In questo contesto, l’attività ispettiva si inserisce nel quadro dei controlli intensificati per contrastare la commercializzazione illegale di prodotti ittici.
Sequestri e denunce nel ristorante del centro
Durante l’ispezione, i militari hanno scoperto circa 5 kg di datteri di mare, nascosti all’interno del ristorante. Si tratta di una specie la cui pesca, detenzione e vendita sono severamente vietate dalla normativa vigente.
Il titolare dell’attività è stato quindi segnalato all’Autorità Giudiziaria per detenzione finalizzata alla commercializzazione e somministrazione. Inoltre, il reato prevede sanzioni che vanno dall’arresto fino a due anni o ammende tra 2.000 e 12.000 euro, con possibile sospensione dell’attività commerciale.
Nel corso del controllo sono stati denunciati anche due clienti, sorpresi mentre consumavano i datteri di mare.
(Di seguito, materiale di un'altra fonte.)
Lemma Tick_types : types Tick any.
Proof. intros n Hn. unfold Tick. by ty_auto. Qed.

Lemma onPreVote_types m : wf_message m -> types (onPreVote m) any.
Proof. intros Hm n Hn. unfold onPreVote. by ty_auto. Qed.

Lemma onVote_types m : wf_message m -> types (onVote m) any.
Proof. intros Hm n Hn. unfold onVote. by ty_auto. Qed.

(** ** Followers *)

Lemma appendEntry_types m : wf_message m -> types (appendEntry m) any.
Proof.
  intros Hm n Hn. unfold appendEntry. wlp_pures. apply (wlp_mono _ (fun _ n' => typed n')).
  { ty_auto. cbn. apply Forall_take. eauto 8 with width. }
  by ty_auto.
Qed.

Lemma appendCommit_types m : wf_message m -> types (appendCommit m) any.
Proof. intros Hm n Hn. unfold appendCommit. by ty_auto. Qed.
#[local] Hint Resolve onPreVote_types onVote_types appendEntry_types appendCommit_types : types.

Lemma onAppend_types m : wf_message m -> types (onAppend m) any.
Proof.
  intros Hm n Hn. unfold onAppend. wlp_pures. apply (wlp_mono _ (fun _ n' => typed n')); [by ty_auto|]. by ty_auto.
Qed.
#[local] Hint Resolve onAppend_types : types.

(** ** Leaders *)

Lemma ackedMask_types i : types (ackedMask i) is_u64.
Proof.
  intros n Hn. unfold ackedMask. wlp_pures. eapply types_call; [apply bitOf_types, ty_ID, Hn|done|]. intros self n1 H1 Hs.
  apply (wlp_foldM (fun a n' => typed n' /\ is_u64 a)); [done|]. intros a p n2 Hp [H2 Ha].
  apply (peer_u32 n) in Hp; [|done]. ty_auto. eauto 8 with width.
Qed.
#[local] Hint Resolve ackedMask_types : types.

Lemma commitLoop_types l : Forall is_u64 l -> types (commitLoop l) any.
Proof.
  induction 1 as [|i l Hi Hl IH]; intros n Hn; cbn [commitLoop]; [by ty_auto|]. by ty_auto.
Qed.

Lemma onAppendResponse_types m : wf_message m -> types (onAppendResponse m) any.
Proof.
  intros Hm n Hn. unfold onAppendResponse. wlp_pures. apply (wlp_mono _ (fun _ n' => typed n')); [by ty_auto|].
  intros _ n1 H1. wlp_pures. destruct (_ || _); [by ty_auto|]. destruct (m_Reject m).
  { wlp_pures. apply (wlp_mono _ (fun _ n' => typed n')); [|by ty_auto].
    destruct (Z.ltb_spec 1 (mapGet (n_next n1) (m_From m))); [|by ty_auto]. ty_auto. cbn.
    pose proof (mapGet_u64 _ (m_From m) (ty_next _ H1)) as Hu. apply wf_indexes_insert; [eauto 8 with width..|].
    unfold is_u64 in *. lia. }
  wlp_pures. apply modify_typed; [ty_upd|]. intros n2 H2. wlp_pures.
  eapply types_call; [apply commitLoop_types|done|by ty_auto].
  apply Forall_forall. intros i Hi%elem_of_reverse%elem_of_seqZ.
  pose proof (lastIndex_u64 n2). pose proof (ty_Commit _ H2). unfold is_u64 in *. lia.
Qed.

(** ** Snapshots *)

Lemma installSnapshot_types m n :
  wf_message m -> n_BaseIndex n < m_SnapshotIndex m -> typed n -> wlp (installSnapshot m) (fun _ n' => typed n') n.
Proof.
  intros Hm Hlt Hn. unfold installSnapshot. destruct AsSnapshotStore as [ops|] eqn:Eo; [|by ty_auto]. wlp_pures. cbn zeta.
  pose proof (base_lt _ _ (ty_BaseIndex n Hn) (wm_index m Hm) Hlt) as Hf.
  eapply types_call; [apply storeOp_types; intros s; apply ts_snapshot; eauto 8 with width|done|].
  intros [err|] n1 H1 _; [by ty_auto|]. wlp_pures.
  eapply types_call; [apply storeOp_types; intros s; apply (ts_compact ops); eauto 8 with width|done|].
  intros [err|] n2 H2 _; [by ty_auto|]. ty_auto; cbn; try (eauto 8 with width); [|split; cbn; eauto 8 with width].
  assert (fits fixed (zeroEntry <| e_Term := m_SnapshotTerm m |>)) as He by fit_fields.
  destruct (offset _ _); [destruct (_ =? _); [apply Forall_drop; eauto 8 with width|]|]; by constructor.
Qed.

Lemma onInstallSnapshot_types m : wf_message m -> types (onInstallSnapshot m) any.
Proof.
  intros Hm n Hn. unfold onInstallSnapshot. wlp_pures. apply (wlp_mono _ (fun _ n' => typed n')); [|by ty_auto].
  destruct (negb _); [|by ty_auto]. cbn [andb]. destruct (Z.ltb_spec (n_BaseIndex n) (m_SnapshotIndex m)); [|by ty_auto].
  by apply installSnapshot_types.
Qed.

Lemma onInstallSnapshotResponse_types m : wf_message m -> types (onInstallSnapshotResponse m) any.
Proof. intros Hm n Hn. unfold onInstallSnapshotResponse. by ty_auto. Qed.

(** ** Clients *)

Lemma StartReadIndex_types ctx : is_u64 ctx -> types (StartReadIndex ctx) any.
Proof. intros Hc n Hn. unfold StartReadIndex. by ty_auto. Qed.

Lemma TransferLeadership_types target : is_u32 target -> types (TransferLeadership target) any.
Proof. intros Ht n Hn. unfold TransferLeadership. by ty_auto. Qed.

Lemma Propose_types command : is_u64 command -> types (Propose command) any.
Proof.
  intros Hc n Hn. unfold Propose. ty_auto. eapply types_call; [apply appendLocal_types; fit_fields|done|by ty_auto].
Qed.

Lemma ProposeRequest_types operation clientID requestID key value :
  is_u8 operation -> is_u64 clientID -> is_u64 requestID -> is_u64 key -> is_u64 value ->
  types (ProposeRequest operation clientID requestID key value) any.
Proof.
  intros Ho Hc Hr Hk Hv n Hn. unfold ProposeRequest. ty_auto. eapply types_call; [apply appendLocal_types; fit_fields|done|by ty_auto].
Qed.

(** ** Messages *)

Lemma stepTerm_types m : wf_message m -> types (stepTerm m) any.
Proof. intros Hm n Hn. unfold stepTerm. by ty_auto. Qed.

Lemma onPreVoteResponse_types m : wf_message m -> types (onPreVoteResponse m) any.
Proof. intros Hm n Hn. unfold onPreVoteResponse. by ty_auto. Qed.

Lemma onVoteResponse_types m : wf_message m -> types (onVoteResponse m) any.
Proof. intros Hm n Hn. unfold onVoteResponse. by ty_auto. Qed.

Lemma onTimeoutNow_types m : types (onTimeoutNow m) any.
Proof. intros n Hn. unfold onTimeoutNow. by ty_auto. Qed.
#[local] Hint Resolve stepTerm_types onPreVoteResponse_types onVoteResponse_types onTimeoutNow_types onInstallSnapshot_types
  onInstallSnapshotResponse_types onAppendResponse_types : types.

Lemma Step_types m : wf_message m -> types (Step m) any.
Proof. intros Hm n Hn. unfold Step, dispatch. by ty_auto. Qed.

Lemma Drain_types dst : Forall wf_message dst -> types (Drain dst) (Forall wf_message).
Proof. intros Hd n Hn. unfold Drain. ty_auto. apply Forall_app. split; [done|eauto 8 with width]. Qed.

Lemma ApplyEntries_types dst : Forall (fits fixed) dst -> types (ApplyEntries dst) (Forall (fits fixed)).
Proof.
  intros Hd n Hn. unfold ApplyEntries. wlp_pures. apply (wlp_foldM (fun d n' => typed n' /\ Forall (fits fixed) d)); [done|].
  intros d i n1 _ [H1 Hd1]. ty_auto. destruct (_ =? _); [|done]. apply Forall_app. split; [done|by constructor].
Qed.

(** ** Construction and recovery *)

Lemma newNode_voters_u64 peers : forall seen v,
  Forall is_u32 peers -> is_u64 seen -> newNode_voters seen peers = inr v -> is_u64 v.
Proof.
  induction peers as [|p peers IH]; intros seen v Hp Hs; cbn [newNode_voters]; [by intros [= <-]|].
  apply Forall_cons in Hp as [Hp Hps]. destruct (nodeBit p) as [b|] eqn:E; [|done]. destruct (negb _); [done|].
  apply IH; [done|]. destruct (nodeBit_Some p b ltac:(unfold is_u32 in Hp; lia) E) as [Hr ->]. apply lor_u64; [done|].
  apply bit_u64. lia.
Qed.

Lemma NewNodeWithStore_typed id peers timeout store n :
  is_u32 id -> Forall is_u32 peers -> (fixed -> peers = peers0) -> is_u64 timeout -> I store ->
  NewNodeWithStore id peers timeout store = inr n -> typed n.
Proof.
  intros Hid Hp Hf Ht Hs. unfold NewNodeWithStore. destruct (nodeBit id) as [b|] eqn:E; [|done].
  destruct (newNode_voters b peers) as [|v] eqn:Ev; [done|]. intros [= <-].
  destruct (nodeBit_Some id b ltac:(unfold is_u32 in Hid; lia) E) as [Hr ->].
  eapply newNode_voters_u64 in Ev; [|done|apply bit_u64; lia].
  split; cbn; try (done || eauto 8 with width); split; cbn; eauto 8 with width.
Qed.

Lemma recoverTail_types : types recoverTail any.
Proof.
  intros n Hn. unfold recoverTail. ty_auto. eapply types_call; [apply restoreConfigurationState_types|done|by ty_auto].
Qed.

Lemma NewRecoveredNode_typed id peers timeout store hard log n :
  is_u32 id -> Forall is_u32 peers -> (fixed -> peers = peers0) -> is_u64 timeout -> I store -> wf_hard hard ->
  Forall (fits fixed) log ->
  NewRecoveredNode id peers timeout store hard log = Done () n -> typed n.
Proof.
  intros Hid Hp Hf Ht Hs (H1 & H2 & H3) Hl. unfold NewRecoveredNode, onNew.
  destruct (NewNodeWithStore id peers timeout store) as [|n0] eqn:E; [done|]. apply NewNodeWithStore_typed in E; [|done..].
  intros HD. refine (wlp_Done _ (fun _ n' => typed n') n0 () n _ HD). apply wlp_bind, wlp_modify. eapply wlp_mono; [apply recoverTail_types|].
  - ty_upd. case_decide; [eauto 8 with width|done].
  - by intros _ n' [? _].
Qed.

End widths.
Ricci di mare senza tracciabilità e sanzioni
L’ispezione ha inoltre portato al sequestro di 74 kg di ricci di mare, risultati privi di qualsiasi documentazione sulla provenienza, in violazione della Legge Regionale Puglia n. 6/2023.
Per questa irregolarità, il titolare è stato anche sanzionato amministrativamente. Tutto il prodotto ittico sequestrato è stato sottoposto a distruzione, come previsto dalle normative in materia.
Dunque, l’operazione conferma l’impegno della Guardia Costiera nella tutela dell’ambiente marino e della salute dei consumatori, oltre che nel contrasto alle pratiche illegali nella filiera della pesca.